[Stored data]
-- -- --

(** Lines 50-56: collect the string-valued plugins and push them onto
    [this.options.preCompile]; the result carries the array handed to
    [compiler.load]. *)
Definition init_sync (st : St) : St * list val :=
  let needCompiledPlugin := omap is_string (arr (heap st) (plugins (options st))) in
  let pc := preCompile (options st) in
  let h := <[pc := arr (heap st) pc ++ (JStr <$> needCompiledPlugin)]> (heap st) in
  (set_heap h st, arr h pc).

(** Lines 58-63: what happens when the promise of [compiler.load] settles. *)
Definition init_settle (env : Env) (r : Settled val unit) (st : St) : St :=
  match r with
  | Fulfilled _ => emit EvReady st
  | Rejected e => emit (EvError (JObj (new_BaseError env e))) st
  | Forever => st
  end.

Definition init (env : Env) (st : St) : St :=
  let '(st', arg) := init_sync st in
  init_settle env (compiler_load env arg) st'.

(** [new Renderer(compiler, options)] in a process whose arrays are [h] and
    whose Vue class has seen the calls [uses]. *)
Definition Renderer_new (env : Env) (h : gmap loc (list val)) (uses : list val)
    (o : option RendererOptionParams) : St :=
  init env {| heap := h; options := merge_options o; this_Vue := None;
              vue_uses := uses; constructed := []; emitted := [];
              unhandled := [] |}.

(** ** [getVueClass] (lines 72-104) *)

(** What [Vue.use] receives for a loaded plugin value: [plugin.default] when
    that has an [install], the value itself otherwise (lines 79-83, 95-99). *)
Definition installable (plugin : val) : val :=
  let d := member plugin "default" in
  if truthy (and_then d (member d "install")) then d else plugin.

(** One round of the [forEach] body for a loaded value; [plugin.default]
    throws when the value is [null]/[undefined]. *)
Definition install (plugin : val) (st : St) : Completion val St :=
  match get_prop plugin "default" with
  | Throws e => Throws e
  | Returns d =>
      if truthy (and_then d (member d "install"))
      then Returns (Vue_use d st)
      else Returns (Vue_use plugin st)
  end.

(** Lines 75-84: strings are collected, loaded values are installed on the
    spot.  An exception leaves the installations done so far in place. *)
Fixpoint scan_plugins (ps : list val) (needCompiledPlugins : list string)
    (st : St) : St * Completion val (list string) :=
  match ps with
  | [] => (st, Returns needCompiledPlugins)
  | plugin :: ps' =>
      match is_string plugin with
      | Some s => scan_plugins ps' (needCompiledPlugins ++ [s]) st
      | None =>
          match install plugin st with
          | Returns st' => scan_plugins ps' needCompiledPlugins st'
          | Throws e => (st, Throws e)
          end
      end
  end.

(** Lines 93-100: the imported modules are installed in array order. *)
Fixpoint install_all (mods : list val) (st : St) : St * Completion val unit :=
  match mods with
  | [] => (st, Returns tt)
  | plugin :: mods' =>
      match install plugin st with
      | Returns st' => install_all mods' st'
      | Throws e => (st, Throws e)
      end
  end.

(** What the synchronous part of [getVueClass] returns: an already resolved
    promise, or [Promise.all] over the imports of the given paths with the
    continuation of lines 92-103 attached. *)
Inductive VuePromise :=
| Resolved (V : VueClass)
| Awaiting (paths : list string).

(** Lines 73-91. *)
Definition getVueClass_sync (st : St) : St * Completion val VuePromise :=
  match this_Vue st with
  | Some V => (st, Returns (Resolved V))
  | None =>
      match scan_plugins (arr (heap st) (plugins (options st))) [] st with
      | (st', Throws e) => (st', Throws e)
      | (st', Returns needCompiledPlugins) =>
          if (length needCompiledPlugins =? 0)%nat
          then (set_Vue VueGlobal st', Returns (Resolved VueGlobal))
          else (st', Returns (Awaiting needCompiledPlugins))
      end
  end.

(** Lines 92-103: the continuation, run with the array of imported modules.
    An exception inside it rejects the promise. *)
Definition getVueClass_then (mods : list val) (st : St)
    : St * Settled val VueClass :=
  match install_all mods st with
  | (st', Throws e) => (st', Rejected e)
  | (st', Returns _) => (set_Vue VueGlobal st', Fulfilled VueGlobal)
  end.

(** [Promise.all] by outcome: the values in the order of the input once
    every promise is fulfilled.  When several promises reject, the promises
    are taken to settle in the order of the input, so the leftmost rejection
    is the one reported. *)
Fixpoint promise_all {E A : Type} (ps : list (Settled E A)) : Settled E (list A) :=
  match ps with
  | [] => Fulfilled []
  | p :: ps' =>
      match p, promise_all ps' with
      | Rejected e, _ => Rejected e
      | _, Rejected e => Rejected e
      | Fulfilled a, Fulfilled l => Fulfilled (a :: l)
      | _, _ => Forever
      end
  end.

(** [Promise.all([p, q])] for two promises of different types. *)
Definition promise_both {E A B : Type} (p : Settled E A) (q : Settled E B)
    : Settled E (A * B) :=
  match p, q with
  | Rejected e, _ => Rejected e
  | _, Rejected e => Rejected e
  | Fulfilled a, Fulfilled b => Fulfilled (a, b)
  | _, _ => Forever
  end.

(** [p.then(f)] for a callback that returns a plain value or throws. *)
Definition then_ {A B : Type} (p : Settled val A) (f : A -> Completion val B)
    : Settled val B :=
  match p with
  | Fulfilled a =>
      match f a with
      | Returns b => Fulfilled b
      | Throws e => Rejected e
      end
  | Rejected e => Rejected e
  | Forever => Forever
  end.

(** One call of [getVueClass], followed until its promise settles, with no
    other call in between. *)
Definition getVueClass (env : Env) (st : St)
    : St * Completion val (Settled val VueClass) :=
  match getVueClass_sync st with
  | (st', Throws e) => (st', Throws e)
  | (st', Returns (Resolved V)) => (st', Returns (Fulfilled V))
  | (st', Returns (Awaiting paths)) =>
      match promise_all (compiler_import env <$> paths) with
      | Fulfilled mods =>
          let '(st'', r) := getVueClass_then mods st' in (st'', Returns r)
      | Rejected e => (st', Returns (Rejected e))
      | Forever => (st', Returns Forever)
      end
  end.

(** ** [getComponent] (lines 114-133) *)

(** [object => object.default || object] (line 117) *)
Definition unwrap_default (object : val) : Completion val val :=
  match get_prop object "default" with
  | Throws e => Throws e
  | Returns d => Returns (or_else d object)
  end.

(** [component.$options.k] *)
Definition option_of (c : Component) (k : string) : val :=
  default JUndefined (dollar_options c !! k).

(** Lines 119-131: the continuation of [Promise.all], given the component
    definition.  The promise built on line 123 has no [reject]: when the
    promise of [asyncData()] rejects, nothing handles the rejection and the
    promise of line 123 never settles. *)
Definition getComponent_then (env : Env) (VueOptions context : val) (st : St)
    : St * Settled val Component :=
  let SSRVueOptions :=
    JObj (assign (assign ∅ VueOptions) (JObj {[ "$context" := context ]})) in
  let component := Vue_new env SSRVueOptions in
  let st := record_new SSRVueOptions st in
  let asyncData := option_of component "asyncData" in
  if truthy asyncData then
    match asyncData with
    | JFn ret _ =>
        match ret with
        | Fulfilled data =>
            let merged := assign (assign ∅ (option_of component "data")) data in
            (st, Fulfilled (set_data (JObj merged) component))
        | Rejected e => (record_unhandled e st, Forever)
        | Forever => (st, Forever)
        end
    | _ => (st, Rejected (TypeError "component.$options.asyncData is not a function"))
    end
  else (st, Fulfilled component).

-- -- --

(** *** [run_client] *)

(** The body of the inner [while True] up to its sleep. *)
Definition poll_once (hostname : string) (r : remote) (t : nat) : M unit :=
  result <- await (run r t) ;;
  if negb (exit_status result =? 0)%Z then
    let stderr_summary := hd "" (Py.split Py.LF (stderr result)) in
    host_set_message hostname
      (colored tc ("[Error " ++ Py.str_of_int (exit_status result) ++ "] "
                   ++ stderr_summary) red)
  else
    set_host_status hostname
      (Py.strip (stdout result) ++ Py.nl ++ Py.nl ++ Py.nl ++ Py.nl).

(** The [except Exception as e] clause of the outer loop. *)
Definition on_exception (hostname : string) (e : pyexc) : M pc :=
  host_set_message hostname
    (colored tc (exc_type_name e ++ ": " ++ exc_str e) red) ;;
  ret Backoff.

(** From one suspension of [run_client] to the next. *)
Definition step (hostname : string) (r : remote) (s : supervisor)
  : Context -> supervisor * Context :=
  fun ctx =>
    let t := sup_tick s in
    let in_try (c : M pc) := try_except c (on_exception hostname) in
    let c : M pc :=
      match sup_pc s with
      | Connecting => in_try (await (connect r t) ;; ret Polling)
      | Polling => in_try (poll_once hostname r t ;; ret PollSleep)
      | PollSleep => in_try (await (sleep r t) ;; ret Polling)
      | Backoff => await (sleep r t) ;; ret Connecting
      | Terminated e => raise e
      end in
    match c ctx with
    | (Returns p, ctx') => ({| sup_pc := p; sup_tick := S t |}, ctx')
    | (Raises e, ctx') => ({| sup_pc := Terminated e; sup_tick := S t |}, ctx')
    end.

-- -- --

Report each line of the data that includes the string "Fixpoint".

__Response for this exercise__:
Fixpoint scan_plugins (ps : list val) (needCompiledPlugins : list string)
Fixpoint install_all (mods : list val) (st : St) : St * Completion val unit :=
Fixpoint promise_all {E A : Type} (ps : list (Settled E A)) : Settled E (list A) :=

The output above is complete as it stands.